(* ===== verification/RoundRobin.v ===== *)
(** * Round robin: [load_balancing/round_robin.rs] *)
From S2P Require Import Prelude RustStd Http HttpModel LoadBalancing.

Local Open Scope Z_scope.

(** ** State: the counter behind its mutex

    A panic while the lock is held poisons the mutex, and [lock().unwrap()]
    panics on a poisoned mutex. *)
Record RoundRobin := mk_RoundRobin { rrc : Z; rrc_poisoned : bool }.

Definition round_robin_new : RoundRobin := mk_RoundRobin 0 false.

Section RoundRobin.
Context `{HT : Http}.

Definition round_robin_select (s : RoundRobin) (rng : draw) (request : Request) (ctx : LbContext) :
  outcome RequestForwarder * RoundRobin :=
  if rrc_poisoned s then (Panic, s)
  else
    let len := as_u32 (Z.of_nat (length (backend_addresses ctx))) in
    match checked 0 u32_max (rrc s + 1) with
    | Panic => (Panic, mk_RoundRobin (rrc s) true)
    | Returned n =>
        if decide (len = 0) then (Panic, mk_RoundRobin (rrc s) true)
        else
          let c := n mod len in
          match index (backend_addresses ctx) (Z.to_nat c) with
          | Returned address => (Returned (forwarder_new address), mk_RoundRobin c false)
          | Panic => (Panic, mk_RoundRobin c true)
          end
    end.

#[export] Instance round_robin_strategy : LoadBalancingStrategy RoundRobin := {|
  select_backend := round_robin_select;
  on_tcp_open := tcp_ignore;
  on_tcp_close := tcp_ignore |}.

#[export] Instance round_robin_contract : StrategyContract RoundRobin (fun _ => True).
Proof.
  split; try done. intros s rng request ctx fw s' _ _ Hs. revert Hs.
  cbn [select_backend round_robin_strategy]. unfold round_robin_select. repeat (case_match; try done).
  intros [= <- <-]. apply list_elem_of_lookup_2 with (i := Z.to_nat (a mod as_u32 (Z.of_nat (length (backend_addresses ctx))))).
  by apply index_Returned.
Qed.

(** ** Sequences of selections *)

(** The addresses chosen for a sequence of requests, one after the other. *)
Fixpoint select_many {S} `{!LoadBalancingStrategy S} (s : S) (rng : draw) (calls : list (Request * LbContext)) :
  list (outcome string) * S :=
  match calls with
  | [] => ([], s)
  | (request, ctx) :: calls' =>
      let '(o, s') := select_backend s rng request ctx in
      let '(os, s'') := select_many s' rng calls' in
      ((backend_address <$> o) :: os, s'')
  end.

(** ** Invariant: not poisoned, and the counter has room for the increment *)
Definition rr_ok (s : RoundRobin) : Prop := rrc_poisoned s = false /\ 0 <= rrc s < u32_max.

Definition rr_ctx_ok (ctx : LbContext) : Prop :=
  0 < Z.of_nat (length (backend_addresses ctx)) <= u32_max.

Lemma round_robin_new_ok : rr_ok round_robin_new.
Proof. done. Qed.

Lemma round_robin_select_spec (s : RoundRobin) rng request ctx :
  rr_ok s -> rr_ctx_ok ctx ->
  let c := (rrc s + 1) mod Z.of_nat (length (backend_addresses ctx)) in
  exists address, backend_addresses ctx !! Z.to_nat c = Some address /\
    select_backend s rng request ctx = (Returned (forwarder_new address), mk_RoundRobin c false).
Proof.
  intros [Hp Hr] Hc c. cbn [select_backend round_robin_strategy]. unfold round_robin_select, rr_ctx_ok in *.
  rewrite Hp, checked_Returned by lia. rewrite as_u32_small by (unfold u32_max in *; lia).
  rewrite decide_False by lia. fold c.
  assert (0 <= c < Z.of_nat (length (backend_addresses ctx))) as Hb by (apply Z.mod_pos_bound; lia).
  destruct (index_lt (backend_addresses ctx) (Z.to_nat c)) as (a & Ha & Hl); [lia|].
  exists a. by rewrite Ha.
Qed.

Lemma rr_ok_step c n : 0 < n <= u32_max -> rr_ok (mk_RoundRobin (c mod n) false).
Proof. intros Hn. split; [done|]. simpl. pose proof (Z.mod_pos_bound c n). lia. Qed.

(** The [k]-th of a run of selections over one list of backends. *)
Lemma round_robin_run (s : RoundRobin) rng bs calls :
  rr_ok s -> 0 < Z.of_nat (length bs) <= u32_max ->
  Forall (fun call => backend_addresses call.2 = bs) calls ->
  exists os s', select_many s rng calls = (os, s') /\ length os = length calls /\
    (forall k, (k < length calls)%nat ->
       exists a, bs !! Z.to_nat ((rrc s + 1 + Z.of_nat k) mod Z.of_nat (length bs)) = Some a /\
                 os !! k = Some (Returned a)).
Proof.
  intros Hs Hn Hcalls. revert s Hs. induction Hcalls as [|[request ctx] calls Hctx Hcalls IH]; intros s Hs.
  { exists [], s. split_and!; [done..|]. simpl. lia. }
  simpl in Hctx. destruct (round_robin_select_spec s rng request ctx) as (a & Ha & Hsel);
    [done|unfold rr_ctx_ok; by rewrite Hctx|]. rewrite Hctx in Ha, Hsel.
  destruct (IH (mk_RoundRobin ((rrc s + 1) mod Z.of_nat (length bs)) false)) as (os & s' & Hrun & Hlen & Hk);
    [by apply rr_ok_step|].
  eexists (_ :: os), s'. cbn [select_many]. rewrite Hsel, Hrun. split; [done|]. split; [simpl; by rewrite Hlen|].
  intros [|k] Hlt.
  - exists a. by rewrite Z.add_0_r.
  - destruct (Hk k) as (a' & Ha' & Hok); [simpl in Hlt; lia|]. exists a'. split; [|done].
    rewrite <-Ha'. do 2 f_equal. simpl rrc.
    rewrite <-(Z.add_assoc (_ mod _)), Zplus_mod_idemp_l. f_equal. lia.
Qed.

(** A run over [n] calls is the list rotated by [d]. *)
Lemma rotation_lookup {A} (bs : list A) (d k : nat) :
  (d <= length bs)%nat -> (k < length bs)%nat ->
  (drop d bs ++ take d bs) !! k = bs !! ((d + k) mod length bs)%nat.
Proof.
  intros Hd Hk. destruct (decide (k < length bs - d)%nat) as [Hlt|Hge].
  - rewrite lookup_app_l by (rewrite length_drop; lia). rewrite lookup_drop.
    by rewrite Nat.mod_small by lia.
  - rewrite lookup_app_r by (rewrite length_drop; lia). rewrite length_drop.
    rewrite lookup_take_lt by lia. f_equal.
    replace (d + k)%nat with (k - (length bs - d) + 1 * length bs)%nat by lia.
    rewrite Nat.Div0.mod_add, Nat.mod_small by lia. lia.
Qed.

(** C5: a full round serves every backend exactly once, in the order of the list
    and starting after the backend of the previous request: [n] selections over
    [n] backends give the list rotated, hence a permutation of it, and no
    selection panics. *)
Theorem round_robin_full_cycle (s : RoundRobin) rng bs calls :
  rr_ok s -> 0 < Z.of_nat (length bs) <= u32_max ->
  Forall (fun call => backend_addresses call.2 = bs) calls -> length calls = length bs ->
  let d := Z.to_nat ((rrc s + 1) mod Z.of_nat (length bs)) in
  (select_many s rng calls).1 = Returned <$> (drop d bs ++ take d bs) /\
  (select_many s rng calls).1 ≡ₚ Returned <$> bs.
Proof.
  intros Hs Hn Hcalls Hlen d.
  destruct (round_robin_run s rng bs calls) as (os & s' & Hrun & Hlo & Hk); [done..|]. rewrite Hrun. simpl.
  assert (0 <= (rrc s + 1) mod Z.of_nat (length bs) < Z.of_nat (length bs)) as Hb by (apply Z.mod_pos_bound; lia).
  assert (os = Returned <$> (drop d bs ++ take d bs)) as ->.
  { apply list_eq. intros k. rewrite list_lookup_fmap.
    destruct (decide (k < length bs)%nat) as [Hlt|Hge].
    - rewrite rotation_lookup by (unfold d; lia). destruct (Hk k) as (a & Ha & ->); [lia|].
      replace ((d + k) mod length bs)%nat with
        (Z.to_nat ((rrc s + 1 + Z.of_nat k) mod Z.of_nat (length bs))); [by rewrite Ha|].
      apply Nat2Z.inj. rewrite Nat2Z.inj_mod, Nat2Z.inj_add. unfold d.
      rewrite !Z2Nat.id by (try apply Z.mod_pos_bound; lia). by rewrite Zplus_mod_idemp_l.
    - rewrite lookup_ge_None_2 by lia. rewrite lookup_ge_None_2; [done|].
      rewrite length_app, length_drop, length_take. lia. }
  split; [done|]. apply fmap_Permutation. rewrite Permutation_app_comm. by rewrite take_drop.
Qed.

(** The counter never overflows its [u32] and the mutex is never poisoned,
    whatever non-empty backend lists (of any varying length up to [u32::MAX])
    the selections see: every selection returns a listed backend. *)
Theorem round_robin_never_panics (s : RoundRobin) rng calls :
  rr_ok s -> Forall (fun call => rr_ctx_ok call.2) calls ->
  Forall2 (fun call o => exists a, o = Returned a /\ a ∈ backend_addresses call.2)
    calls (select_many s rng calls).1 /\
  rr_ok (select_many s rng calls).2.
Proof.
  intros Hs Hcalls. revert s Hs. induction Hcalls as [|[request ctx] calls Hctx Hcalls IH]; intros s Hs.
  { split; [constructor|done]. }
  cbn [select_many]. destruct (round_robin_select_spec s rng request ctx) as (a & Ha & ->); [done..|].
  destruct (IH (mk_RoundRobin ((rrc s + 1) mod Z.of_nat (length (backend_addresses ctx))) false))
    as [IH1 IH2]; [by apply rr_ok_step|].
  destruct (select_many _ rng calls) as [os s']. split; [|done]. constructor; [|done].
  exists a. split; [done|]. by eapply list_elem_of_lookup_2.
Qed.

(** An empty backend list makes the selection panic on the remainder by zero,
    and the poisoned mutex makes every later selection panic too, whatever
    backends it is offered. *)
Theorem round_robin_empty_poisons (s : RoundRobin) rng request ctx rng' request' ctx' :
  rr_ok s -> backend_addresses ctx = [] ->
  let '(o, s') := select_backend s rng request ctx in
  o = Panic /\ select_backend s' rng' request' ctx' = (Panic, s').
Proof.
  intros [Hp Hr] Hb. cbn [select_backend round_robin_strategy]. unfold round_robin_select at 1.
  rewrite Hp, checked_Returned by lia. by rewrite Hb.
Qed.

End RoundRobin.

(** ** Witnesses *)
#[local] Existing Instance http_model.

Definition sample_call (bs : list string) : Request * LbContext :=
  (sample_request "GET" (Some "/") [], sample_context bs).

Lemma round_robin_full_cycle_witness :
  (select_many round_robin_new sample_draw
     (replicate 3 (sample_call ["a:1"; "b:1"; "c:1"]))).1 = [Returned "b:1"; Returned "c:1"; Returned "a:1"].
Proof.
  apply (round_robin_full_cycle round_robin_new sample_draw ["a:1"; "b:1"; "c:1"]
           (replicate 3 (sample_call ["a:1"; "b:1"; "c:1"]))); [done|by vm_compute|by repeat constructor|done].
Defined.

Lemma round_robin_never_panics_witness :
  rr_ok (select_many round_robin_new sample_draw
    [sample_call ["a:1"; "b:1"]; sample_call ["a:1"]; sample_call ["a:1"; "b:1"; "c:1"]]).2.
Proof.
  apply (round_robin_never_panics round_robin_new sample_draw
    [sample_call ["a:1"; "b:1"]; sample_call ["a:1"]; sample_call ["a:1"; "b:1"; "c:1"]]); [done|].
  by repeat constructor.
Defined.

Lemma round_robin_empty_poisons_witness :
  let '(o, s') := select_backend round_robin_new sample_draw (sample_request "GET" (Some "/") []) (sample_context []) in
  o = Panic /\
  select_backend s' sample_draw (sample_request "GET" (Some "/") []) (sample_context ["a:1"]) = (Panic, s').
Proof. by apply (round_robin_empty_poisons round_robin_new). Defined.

**********

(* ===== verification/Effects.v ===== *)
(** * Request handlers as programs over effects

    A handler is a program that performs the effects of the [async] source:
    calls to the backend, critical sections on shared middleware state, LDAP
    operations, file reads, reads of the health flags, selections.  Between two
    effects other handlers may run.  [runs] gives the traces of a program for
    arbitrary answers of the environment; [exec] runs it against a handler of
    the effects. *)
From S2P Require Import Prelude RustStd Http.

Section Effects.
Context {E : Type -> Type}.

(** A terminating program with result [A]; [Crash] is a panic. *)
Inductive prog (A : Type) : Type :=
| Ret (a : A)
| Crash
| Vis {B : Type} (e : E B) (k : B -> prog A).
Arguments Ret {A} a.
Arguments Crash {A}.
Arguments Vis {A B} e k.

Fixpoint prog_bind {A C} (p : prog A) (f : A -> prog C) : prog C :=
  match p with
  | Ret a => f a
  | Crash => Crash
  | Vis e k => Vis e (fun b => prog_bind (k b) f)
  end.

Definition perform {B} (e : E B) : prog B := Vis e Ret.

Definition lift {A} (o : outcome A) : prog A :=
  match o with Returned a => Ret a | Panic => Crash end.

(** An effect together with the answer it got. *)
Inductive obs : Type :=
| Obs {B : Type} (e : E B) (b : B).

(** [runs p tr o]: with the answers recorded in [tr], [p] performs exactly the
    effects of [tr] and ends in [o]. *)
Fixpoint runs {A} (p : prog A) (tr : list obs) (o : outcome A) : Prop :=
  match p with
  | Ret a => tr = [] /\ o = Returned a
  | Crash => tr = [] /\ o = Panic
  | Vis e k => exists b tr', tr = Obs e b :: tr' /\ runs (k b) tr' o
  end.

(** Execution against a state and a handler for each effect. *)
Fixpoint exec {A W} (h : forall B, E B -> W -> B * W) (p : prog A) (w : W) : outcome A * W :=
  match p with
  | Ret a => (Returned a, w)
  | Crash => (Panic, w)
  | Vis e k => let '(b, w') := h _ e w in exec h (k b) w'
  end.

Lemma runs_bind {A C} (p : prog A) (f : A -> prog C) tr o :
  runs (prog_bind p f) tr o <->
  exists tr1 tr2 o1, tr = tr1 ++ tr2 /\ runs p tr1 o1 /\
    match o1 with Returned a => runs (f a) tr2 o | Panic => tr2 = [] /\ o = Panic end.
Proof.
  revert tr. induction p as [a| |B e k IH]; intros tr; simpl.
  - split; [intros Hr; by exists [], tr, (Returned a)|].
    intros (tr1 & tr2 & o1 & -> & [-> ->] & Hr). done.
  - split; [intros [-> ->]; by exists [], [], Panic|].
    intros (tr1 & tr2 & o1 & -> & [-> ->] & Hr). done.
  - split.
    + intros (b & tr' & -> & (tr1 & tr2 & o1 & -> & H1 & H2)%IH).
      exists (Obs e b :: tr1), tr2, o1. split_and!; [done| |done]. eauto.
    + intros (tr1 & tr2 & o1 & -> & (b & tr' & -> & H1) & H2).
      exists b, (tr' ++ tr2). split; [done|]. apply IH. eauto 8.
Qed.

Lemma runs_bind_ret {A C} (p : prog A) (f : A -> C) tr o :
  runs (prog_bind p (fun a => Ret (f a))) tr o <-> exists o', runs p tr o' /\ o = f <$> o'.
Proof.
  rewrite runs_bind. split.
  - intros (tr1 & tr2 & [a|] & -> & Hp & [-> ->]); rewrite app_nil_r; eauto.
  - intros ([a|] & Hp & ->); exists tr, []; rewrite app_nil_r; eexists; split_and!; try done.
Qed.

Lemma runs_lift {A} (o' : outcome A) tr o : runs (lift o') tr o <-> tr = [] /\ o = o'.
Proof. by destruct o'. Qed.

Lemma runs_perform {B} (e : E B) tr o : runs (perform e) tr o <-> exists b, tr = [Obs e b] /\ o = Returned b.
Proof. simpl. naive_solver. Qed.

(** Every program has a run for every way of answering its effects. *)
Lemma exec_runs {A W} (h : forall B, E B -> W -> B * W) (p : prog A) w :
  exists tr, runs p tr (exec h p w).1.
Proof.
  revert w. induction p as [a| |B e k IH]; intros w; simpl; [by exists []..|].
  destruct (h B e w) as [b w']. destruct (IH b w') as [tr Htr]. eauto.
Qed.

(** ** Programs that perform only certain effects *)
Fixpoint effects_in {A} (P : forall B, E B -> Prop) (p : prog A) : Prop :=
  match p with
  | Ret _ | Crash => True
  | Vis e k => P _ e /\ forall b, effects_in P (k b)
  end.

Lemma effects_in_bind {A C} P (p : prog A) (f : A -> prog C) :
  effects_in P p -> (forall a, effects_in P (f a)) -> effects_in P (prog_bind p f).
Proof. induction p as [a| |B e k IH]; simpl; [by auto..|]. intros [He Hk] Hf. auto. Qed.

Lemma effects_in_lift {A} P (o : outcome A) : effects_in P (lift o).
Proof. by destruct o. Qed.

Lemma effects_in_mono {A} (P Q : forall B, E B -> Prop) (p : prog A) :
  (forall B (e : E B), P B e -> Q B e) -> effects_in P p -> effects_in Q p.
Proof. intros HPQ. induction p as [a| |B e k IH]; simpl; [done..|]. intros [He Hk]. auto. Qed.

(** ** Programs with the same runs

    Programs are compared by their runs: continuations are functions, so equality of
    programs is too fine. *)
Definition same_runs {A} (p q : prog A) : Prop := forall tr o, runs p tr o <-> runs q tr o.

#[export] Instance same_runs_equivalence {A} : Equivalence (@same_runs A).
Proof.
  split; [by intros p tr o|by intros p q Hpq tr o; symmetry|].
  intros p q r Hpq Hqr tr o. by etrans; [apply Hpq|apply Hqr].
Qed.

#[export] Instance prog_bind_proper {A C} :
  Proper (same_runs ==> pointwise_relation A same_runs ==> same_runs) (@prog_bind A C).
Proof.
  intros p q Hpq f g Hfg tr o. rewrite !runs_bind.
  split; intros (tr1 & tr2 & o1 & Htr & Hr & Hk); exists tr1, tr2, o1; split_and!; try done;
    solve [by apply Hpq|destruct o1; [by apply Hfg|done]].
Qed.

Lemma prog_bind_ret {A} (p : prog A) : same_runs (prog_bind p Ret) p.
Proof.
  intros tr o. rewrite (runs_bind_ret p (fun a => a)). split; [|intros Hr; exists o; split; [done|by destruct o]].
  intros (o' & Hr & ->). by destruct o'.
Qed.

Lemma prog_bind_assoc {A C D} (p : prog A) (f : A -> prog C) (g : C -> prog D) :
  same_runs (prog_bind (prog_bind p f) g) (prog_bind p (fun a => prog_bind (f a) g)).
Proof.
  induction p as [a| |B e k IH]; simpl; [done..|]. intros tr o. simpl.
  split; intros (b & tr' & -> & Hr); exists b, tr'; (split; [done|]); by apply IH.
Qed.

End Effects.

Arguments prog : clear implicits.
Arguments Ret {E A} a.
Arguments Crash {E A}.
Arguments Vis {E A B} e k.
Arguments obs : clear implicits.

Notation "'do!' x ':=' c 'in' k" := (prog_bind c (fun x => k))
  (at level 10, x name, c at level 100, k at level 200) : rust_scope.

**********

* **What is being asked**
Filter the entries by the string "eauto" and copy each matching line.

* **The completed task**
      exists (Obs e b :: tr1), tr2, o1. split_and!; [done| |done]. eauto.
      exists b, (tr' ++ tr2). split; [done|]. apply IH. eauto 8.
  - intros (tr1 & tr2 & [a|] & -> & Hp & [-> ->]); rewrite app_nil_r; eauto.
  destruct (h B e w) as [b w']. destruct (IH b w') as [tr Htr]. eauto.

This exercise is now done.